Most of the top military figures advising the president did not want to use the bomb, or at least wanted to arrange a demonstration of the weapon for the Japanese. Initiatives were coming from the Emperor himself for ending the war, but surrender terms were left unclarified, although virtually everyone advising Truman sought for such a clarification.

This matter as outlined in the book raises the question of granting one man or a small group of men power to kill civilians. The myth that dropping the bomb saved hundreds of thousands or even millions of lives is also addressed. This myth was developed after the war when the use of the bomb generated a considerable outcry of disagreement. This book is almost two books in one, and the material about the myth and its development as worthy as the first part. First estimates were that the casualties that might accrue in the first month of an invasion of the Japanese mainland could go as high as 7,000. This number kept ratcheting up as pressure against what had been done mounted.

This book is a worthy read, quite detailed. This brief review does little justice to it. Since I have chosen to personally pursue more detail about the WWII / Cold War period, this book was one of real interest. Read Stinnett Day of Deceit,) first. You will have to set aside some time for Decision, although when you get down to the main text, you will only be reading some 670 pp. Helps one understand that the state is immoral, is run by incompetents who murder, and that there is grave danger in merely following orders. Nuking Japan adds a permanent tarnish against the record of the United State. No doubt, many good men fought in the war and did bad things as ordered, not understanding the import of their actions. However, the information is ready for you to chase it and you will see that what was done was a crime. Truman, Byrnes, and others will face their actions under the searching scrutiny of the Judge of all the Earth.

Updated: Suggested reading list

Friends, we have updated the suggested reading list in the resources section, adding an entry about Robert B. Stinnett’s Day of Deceit: The Truth About FDR and Pearl Harbor. The resources section continues to be one of the most referenced of the C&S site section.

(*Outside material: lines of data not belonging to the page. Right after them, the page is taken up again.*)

(** C3: with [n] storage nodes listed by the cluster database,
    [extra_tfvars] carries ["default-pool-size"] equal to [min(n, 3)] in
    [charm_microceph_config] when [n >= 1] and omits the key when [n = 0];
    [SetCephMgrPoolSizeStep.is_skip] returns COMPLETED when [n >= 1] and
    SKIPPED when [n = 0]; the only remote action [run] issues after it is
    [set-pool-size] on the leader unit with size [min(n, 3)]; and run as a
    plan, the step's [run] hook is invoked when [n >= 1] and never when
    [n = 0]. *)
Theorem pool_size_only_with_storage_nodes `{Python}
    (client : Client) (deployment : Deployment) (jhelper : JujuHelper)
    (model : string) (log : list action_call) :
  let n := role_count client "storage" in
  let deploy := {| DeployMicrocephApplicationStep.deployment := deployment;
                   DeployMicrocephApplicationStep.client := client |} in
  let step := SetCephMgrPoolSizeStep.init client jhelper model in
  (exists cfg,
      DeployMicrocephApplicationStep.extra_tfvars deploy !! "charm_microceph_config"
        = Some (JDict cfg) /\
      cfg !! "default-pool-size" = if n =? 0 then None else Some (JInt (Z.min n 3))) /\
  fst (SetCephMgrPoolSizeStep.is_skip step) = Result1 (if n =? 0 then SKIPPED else COMPLETED) /\
  fst (SetCephMgrPoolSizeStep.run (snd (SetCephMgrPoolSizeStep.is_skip step))) =
    match get_leader_unit jhelper APPLICATION model with
    | Return unit => [set_pool_size_call unit model (Z.min n 3)]
    | Raise _ => []
    end /\
  Plan.inv_hook <$> Plan.trace (Plan.run_plan [pool_size_step] (step, log)) =
    if n =? 0 then [Plan.IsSkip] else [Plan.IsSkip; Plan.Run].
Proof.
  intros n deploy step. repeat split.
  - eexists. split; [apply extra_tfvars_charm_config|].
    simpl. fold n. destruct (n =? 0); by simplify_map_eq.
  - by rewrite pool_size_is_skip.
  - rewrite pool_size_run_calls, pool_size_is_skip. done.
  - unfold Plan.run_plan. simpl. rewrite pool_size_is_skip. simpl. fold n.
    destruct (n =? 0); simpl; [done|].
    destruct (SetCephMgrPoolSizeStep.run _) as [calls [r|e]]; simpl; [|done].
    by destruct (result_type r).
Qed.

(** ** The topology gate of [deploy] *)

Lemma len_fmap {A B} (f : A -> B) (l : list A) : len (f <$> l) = len l.
Proof. unfold len. by rewrite length_fmap. Qed.

Lemma deploy_topology_cases `{Python} (client : Client) :
  let total := role_count client "control" + role_count client "compute"
               + role_count client "storage" in
  (total < 3 /\ exists msg, Maas.deploy_topology client = ([msg], Raise (SystemExit 1))) \/
  (3 <= total /\ exists workers, Maas.deploy_topology client = ([], Return workers)).
Proof.
  intros total. subst total. unfold role_count, Maas.deploy_topology.
  cbv zeta. rewrite !len_fmap. simpl RoleTags.value.
  destruct (_ <? 3) eqn:E; [apply Z.ltb_lt in E | apply Z.ltb_ge in E].
  - left. eauto.
  - right. eauto.
Qed.

(** C10: the topology gate of the MAAS [deploy] command exits with an
    error exactly when the counts of control, compute and storage role
    assignments sum to less than 3, and lets the command go on otherwise;
    three control nodes with no compute and no storage node pass the gate,
    while the message of the gate asks for one node of each role. *)
Theorem deploy_gate_counts_role_assignments `{Python} (client : Client) :
  let total := role_count client "control" + role_count client "compute"
               + role_count client "storage" in
  (snd (Maas.deploy_topology client) = Raise (SystemExit 1) <-> total < 3) /\
  ((exists workers, snd (Maas.deploy_topology client) = Return workers) <-> 3 <= total) /\
  (exists workers, Maas.deploy_topology three_control_nodes = ([], Return workers)) /\
  (exists counts, fst (Maas.deploy_topology no_nodes)
     = ["Deployments needs at least one of each role to work correctly:" +:+ counts]).
Proof.
  intros total.
  assert (Hthree : exists workers,
             Maas.deploy_topology three_control_nodes = ([], Return workers)).
  { destruct (deploy_topology_cases three_control_nodes) as [[Hc _]|[_ Hc]];
      [vm_compute in Hc; done | done]. }
  assert (Hnone : exists counts, fst (Maas.deploy_topology no_nodes)
     = ["Deployments needs at least one of each role to work correctly:" +:+ counts]).
  { eexists. vm_compute. reflexivity. }
  destruct (deploy_topology_cases client) as [[Hlt [msg E]]|[Hge [ws E]]];
    fold total in Hlt || fold total in Hge; rewrite E; simpl.
  - split; [done|]. split; [|done].
    split; [intros [ws Hws]; discriminate | lia].
  - split; [split; [discriminate | lia]|].
    split; [|done]. split; [done | eauto].
Qed.

(** ** Check runners *)

Section CheckRunners.
Context `{Python} {D : Type} (to_dict : Maas.DiagnosticsResult -> D).

Lemma falsy_as_list (results : Maas.check_returns) :
  Maas.falsy results = true <-> Maas.as_list results = [].
Proof. destruct results as [r|[|r l]]; simpl; split; congruence. Qed.

Lemma last_passed_defined (results : Maas.check_returns) :
  Maas.falsy results = false ->
  exists ok, Maas.last_passed (Maas.as_list results) = Return ok.
Proof.
  intros Hf. unfold Maas.last_passed.
  destruct (last (Maas.as_list results)) as [r|] eqn:E; [eauto|].
  apply last_None in E. apply falsy_as_list in E. congruence.
Qed.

“Instructions to all persons of JAPANESE ancestry…”

So read the title line of placards posted in Washington, Oregon, California, and Arizona in March 1942. I have been researching this event of late and suggest to readers the following article: “The Japanese Camps in California” by Mark Weber. What is your government capable of? Just about anything! http://www.ihr.org/jhr/v02/v02p-45_Weber.html

According to the article:

All incoming and outgoing mail was censored. All internal communications were strictly controlled. The Japanese language was banned at public meetings and Japanese religious services were suppressed.

The inmates were forced to salute the flag, sing patriotic songs, and declare their allegiance to “one nation, indivisible, with liberty and justice for all.”